## Exercise input
(** The namespace after the operation, and what is new. *)
Definition ns_effect (s s' : Fs) (op : NsOp) (res : NsRes) : Prop :=
  match op with
  | NMkdir path mode => exists a attr, st_mode attr = Z.lor mode S_IFDIR /\
      forall q, ns_of s' q = ns_at (components path) (Some (MemDirectory a attr)) (ns_of s) q
  | NRmdir path | NUnlink path => forall q, ns_of s' q = ns_at (components path) None (ns_of s) q
  | NCreateFile path data mode => exists i attr, fs_roms s !! i = None /\ fs_roms s' !! i = Some (mkRomFileInner data attr) /\
      st_mode attr = Z.lor mode S_IFREG /\
      forall q, ns_of s' q = ns_at (components path) (Some (RomFile i)) (ns_of s) q
  | NOpen path opt mode => exists a, res = NObject a /\ fs_objects s !! a = None /\
      match ns_of s (components path) with
      | Some n => fs_objects s' !! a = Some (node_object n) /\ forall q, ns_of s' q = ns_of s q
      | None => exists i attr, fs_objects s' !! a = Some (RamFileInterface 0 i) /\ fs_rams s !! i = None /\
          fs_rams s' !! i = Some (mkRamFileInner [] attr) /\ st_mode attr = Z.lor mode S_IFREG /\
          forall q, ns_of s' q = ns_at (components path) (Some (RamFile i)) (ns_of s) q
      end
  end.

Definition data_fits (op : NsOp) : Prop :=
  match op with NCreateFile _ data _ => zlen data <= ISIZE_MAX | _ => True end.

Lemma lift_run {A} (c : ST Fs Errno A) (f : A -> NsRes) s :
  (let! a := c in sret (f a)) s =
  match c s with (s', Ok a) => (s', Ok (f a)) | (s', Err e) => (s', Err e) | (s', Panic) => (s', Panic) | (s', OutOfFuel) => (s', OutOfFuel) end.
Proof. unfold sbind, sret. by destruct (c s) as [? []]. Qed.

Lemma below_not_dir s p :
  match ns_of s p with Some n => is_dir n = false | None => True end -> nothing_below (ns_of s) p.
Proof.
  unfold ns_of. destruct (fs_root s) as [[r x]|]; [|done]. intros Hp q [k ->] Hne.
  rewrite walk_app. destruct (walk s (MemDirectory r x) p) as [n|]; [|done].
  destruct k as [|c k]; [by rewrite app_nil_r in Hne|]. by destruct n.
Qed.

Lemma insert_at s p n q : nothing_below (ns_of s) p -> ns_insert p n (ns_of s) q = ns_at p (Some n) (ns_of s) q.
Proof. intros H. unfold ns_insert, ns_at. repeat case_decide; try done. by rewrite H. Qed.

Lemma remove_at s p q : nothing_below (ns_of s) p -> ns_remove p (ns_of s) q = ns_at p None (ns_of s) q.
Proof.
  intros H. unfold ns_remove, ns_at. repeat case_decide; subst; try done; by rewrite H.
Qed.

Lemma mkdir_absent ns p : ns_mkdir ns p = None -> ns p = None.
Proof. unfold ns_mkdir. destruct p; [done|]. destruct (ns_way _ _ _ _ _); [done|]. by destruct (ns _). Qed.

Lemma unlink_file ns p n : ns_unlink KFile Isdir ns p = None -> ns p = Some n -> is_dir n = false.
Proof.
  unfold ns_unlink. destruct p; [done|]. destruct (ns_way _ _ _ _ _); [done|]. intros H Hn. rewrite Hn in H.
  case_decide as Hk; [|done]. by destruct n.
Qed.

(** C33: the directories behave as a namespace from paths to nodes.  Making a directory,
    removing an empty one, removing a file, creating a file (where no directory with
    contents is in the way) and opening give the specified error and change nothing, or
    change the namespace at the given path alone, as specified, and never a file that
    exists, an open object or a descriptor. *)
Theorem namespace_refines s op :
  fs_ok s -> is_Some (fs_root s) -> data_fits op -> keeps_contents (ns_of s) op ->
  match ns_error (ns_of s) op with
  | Some e => run_ns_op op s = (s, Err e)
  | None => exists s' res, run_ns_op op s = (s', Ok res) /\ fs_ok s' /\ keeps_files s s' /\ ns_effect s s' op res
  end.
Proof.
  intros Hs [[r x] Hr] Hfit Hbelow. destruct op as [path mode|path|path|path data mode|path opt mode];
    cbn [ns_error run_ns_op ns_effect keeps_contents] in *; rewrite lift_run.
  - pose proof (components_mkdir s path mode r x Hs Hr) as H. destruct (ns_mkdir _ _) eqn:E; [by rewrite H|].
    destruct H as (s' & a & attr & -> & ? & ? & ? & Hns). eexists _, _. split; [done|]. do 2 (split; [done|]).
    exists a, attr. split; [done|]. intros q. rewrite Hns. apply insert_at, below_not_dir. by rewrite (mkdir_absent _ _ E).
  - pose proof (components_remove s KDirectory Notdir path r x Hs Hr) as H. unfold fs_rmdir, traverse_rmdir. rewrite (root_node_run s r x _ Hr).
    destruct (ns_unlink _ _ _ _); [by rewrite H|]. destruct H as (s' & -> & ? & ? & Hns). eexists _, _. split; [done|].
    do 2 (split; [done|]). intros q. rewrite Hns. by apply remove_at.
  - pose proof (components_remove s KFile Isdir path r x Hs Hr) as H. unfold fs_unlink, traverse_unlink. rewrite (root_node_run s r x _ Hr).
    destruct (ns_unlink _ _ _ _) eqn:E; [by rewrite H|]. destruct H as (s' & -> & ? & ? & Hns). eexists _, _. split; [done|].
    do 2 (split; [done|]). intros q. rewrite Hns. apply remove_at, below_not_dir.
    destruct (ns_of s (components path)) eqn:En; [by eapply unlink_file|done].
  - pose proof (components_create_file s path data mode r x Hs Hr Hfit) as H. destruct (ns_create_file _ _); [by rewrite H|].
    destruct H as (s' & i & attr & -> & ? & ? & ? & ? & ? & Hns). eexists _, _. split; [done|].
    do 2 (split; [done|]). exists i, attr. do 3 (split; [done|]). intros q. rewrite Hns. by apply insert_at.
  - pose proof (components_open s path opt mode r x Hs Hr) as H. pose proof (ns_open_node (ns_of s) (components path) opt) as Hn.
    destruct (ns_open _ _ _) as [e|o]; [by rewrite H|]. rewrite Hn. destruct o as [n|].
    + destruct H as (s' & a & -> & ? & ? & ? & ? & _ & _ & ?). eexists _, _. split; [done|]. by eauto 10.
    + destruct H as (s' & a & i & attr & -> & ? & ? & ? & ? & ? & ? & ? & Hns). eexists _, _. split; [done|]. do 2 (split; [done|]).
      exists a. do 2 (split; [done|]). exists i, attr. do 4 (split; [done|]). intros q. rewrite Hns.
      apply insert_at, below_not_dir. by rewrite Hn.
Qed.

## Work instructions
The complete listing, unchanged, is the expected answer.

## Solution for this exercise
(** The namespace after the operation, and what is new. *)
Definition ns_effect (s s' : Fs) (op : NsOp) (res : NsRes) : Prop :=
  match op with
  | NMkdir path mode => exists a attr, st_mode attr = Z.lor mode S_IFDIR /\
      forall q, ns_of s' q = ns_at (components path) (Some (MemDirectory a attr)) (ns_of s) q
  | NRmdir path | NUnlink path => forall q, ns_of s' q = ns_at (components path) None (ns_of s) q
  | NCreateFile path data mode => exists i attr, fs_roms s !! i = None /\ fs_roms s' !! i = Some (mkRomFileInner data attr) /\
      st_mode attr = Z.lor mode S_IFREG /\
      forall q, ns_of s' q = ns_at (components path) (Some (RomFile i)) (ns_of s) q
  | NOpen path opt mode => exists a, res = NObject a /\ fs_objects s !! a = None /\
      match ns_of s (components path) with
      | Some n => fs_objects s' !! a = Some (node_object n) /\ forall q, ns_of s' q = ns_of s q
      | None => exists i attr, fs_objects s' !! a = Some (RamFileInterface 0 i) /\ fs_rams s !! i = None /\
          fs_rams s' !! i = Some (mkRamFileInner [] attr) /\ st_mode attr = Z.lor mode S_IFREG /\
          forall q, ns_of s' q = ns_at (components path) (Some (RamFile i)) (ns_of s) q
      end
  end.

Definition data_fits (op : NsOp) : Prop :=
  match op with NCreateFile _ data _ => zlen data <= ISIZE_MAX | _ => True end.

Lemma lift_run {A} (c : ST Fs Errno A) (f : A -> NsRes) s :
  (let! a := c in sret (f a)) s =
  match c s with (s', Ok a) => (s', Ok (f a)) | (s', Err e) => (s', Err e) | (s', Panic) => (s', Panic) | (s', OutOfFuel) => (s', OutOfFuel) end.
Proof. unfold sbind, sret. by destruct (c s) as [? []]. Qed.

Lemma below_not_dir s p :
  match ns_of s p with Some n => is_dir n = false | None => True end -> nothing_below (ns_of s) p.
Proof.
  unfold ns_of. destruct (fs_root s) as [[r x]|]; [|done]. intros Hp q [k ->] Hne.
  rewrite walk_app. destruct (walk s (MemDirectory r x) p) as [n|]; [|done].
  destruct k as [|c k]; [by rewrite app_nil_r in Hne|]. by destruct n.
Qed.

Lemma insert_at s p n q : nothing_below (ns_of s) p -> ns_insert p n (ns_of s) q = ns_at p (Some n) (ns_of s) q.
Proof. intros H. unfold ns_insert, ns_at. repeat case_decide; try done. by rewrite H. Qed.

Lemma remove_at s p q : nothing_below (ns_of s) p -> ns_remove p (ns_of s) q = ns_at p None (ns_of s) q.
Proof.
  intros H. unfold ns_remove, ns_at. repeat case_decide; subst; try done; by rewrite H.
Qed.

Lemma mkdir_absent ns p : ns_mkdir ns p = None -> ns p = None.
Proof. unfold ns_mkdir. destruct p; [done|]. destruct (ns_way _ _ _ _ _); [done|]. by destruct (ns _). Qed.

Lemma unlink_file ns p n : ns_unlink KFile Isdir ns p = None -> ns p = Some n -> is_dir n = false.
Proof.
  unfold ns_unlink. destruct p; [done|]. destruct (ns_way _ _ _ _ _); [done|]. intros H Hn. rewrite Hn in H.
  case_decide as Hk; [|done]. by destruct n.
Qed.

(** C33: the directories behave as a namespace from paths to nodes.  Making a directory,
    removing an empty one, removing a file, creating a file (where no directory with
    contents is in the way) and opening give the specified error and change nothing, or
    change the namespace at the given path alone, as specified, and never a file that
    exists, an open object or a descriptor. *)
Theorem namespace_refines s op :
  fs_ok s -> is_Some (fs_root s) -> data_fits op -> keeps_contents (ns_of s) op ->
  match ns_error (ns_of s) op with
  | Some e => run_ns_op op s = (s, Err e)
  | None => exists s' res, run_ns_op op s = (s', Ok res) /\ fs_ok s' /\ keeps_files s s' /\ ns_effect s s' op res
  end.
Proof.
  intros Hs [[r x] Hr] Hfit Hbelow. destruct op as [path mode|path|path|path data mode|path opt mode];
    cbn [ns_error run_ns_op ns_effect keeps_contents] in *; rewrite lift_run.
  - pose proof (components_mkdir s path mode r x Hs Hr) as H. destruct (ns_mkdir _ _) eqn:E; [by rewrite H|].
    destruct H as (s' & a & attr & -> & ? & ? & ? & Hns). eexists _, _. split; [done|]. do 2 (split; [done|]).
    exists a, attr. split; [done|]. intros q. rewrite Hns. apply insert_at, below_not_dir. by rewrite (mkdir_absent _ _ E).
  - pose proof (components_remove s KDirectory Notdir path r x Hs Hr) as H. unfold fs_rmdir, traverse_rmdir. rewrite (root_node_run s r x _ Hr).
    destruct (ns_unlink _ _ _ _); [by rewrite H|]. destruct H as (s' & -> & ? & ? & Hns). eexists _, _. split; [done|].
    do 2 (split; [done|]). intros q. rewrite Hns. by apply remove_at.
  - pose proof (components_remove s KFile Isdir path r x Hs Hr) as H. unfold fs_unlink, traverse_unlink. rewrite (root_node_run s r x _ Hr).
    destruct (ns_unlink _ _ _ _) eqn:E; [by rewrite H|]. destruct H as (s' & -> & ? & ? & Hns). eexists _, _. split; [done|].
    do 2 (split; [done|]). intros q. rewrite Hns. apply remove_at, below_not_dir.
    destruct (ns_of s (components path)) eqn:En; [by eapply unlink_file|done].
  - pose proof (components_create_file s path data mode r x Hs Hr Hfit) as H. destruct (ns_create_file _ _); [by rewrite H|].
    destruct H as (s' & i & attr & -> & ? & ? & ? & ? & ? & Hns). eexists _, _. split; [done|].
    do 2 (split; [done|]). exists i, attr. do 3 (split; [done|]). intros q. rewrite Hns. by apply insert_at.
  - pose proof (components_open s path opt mode r x Hs Hr) as H. pose proof (ns_open_node (ns_of s) (components path) opt) as Hn.
    destruct (ns_open _ _ _) as [e|o]; [by rewrite H|]. rewrite Hn. destruct o as [n|].
    + destruct H as (s' & a & -> & ? & ? & ? & ? & _ & _ & ?). eexists _, _. split; [done|]. by eauto 10.
    + destruct H as (s' & a & i & attr & -> & ? & ? & ? & ? & ? & ? & ? & Hns). eexists _, _. split; [done|]. do 2 (split; [done|]).
      exists a. do 2 (split; [done|]). exists i, attr. do 4 (split; [done|]). intros q. rewrite Hns.
      apply insert_at, below_not_dir. by rewrite Hn.
Qed.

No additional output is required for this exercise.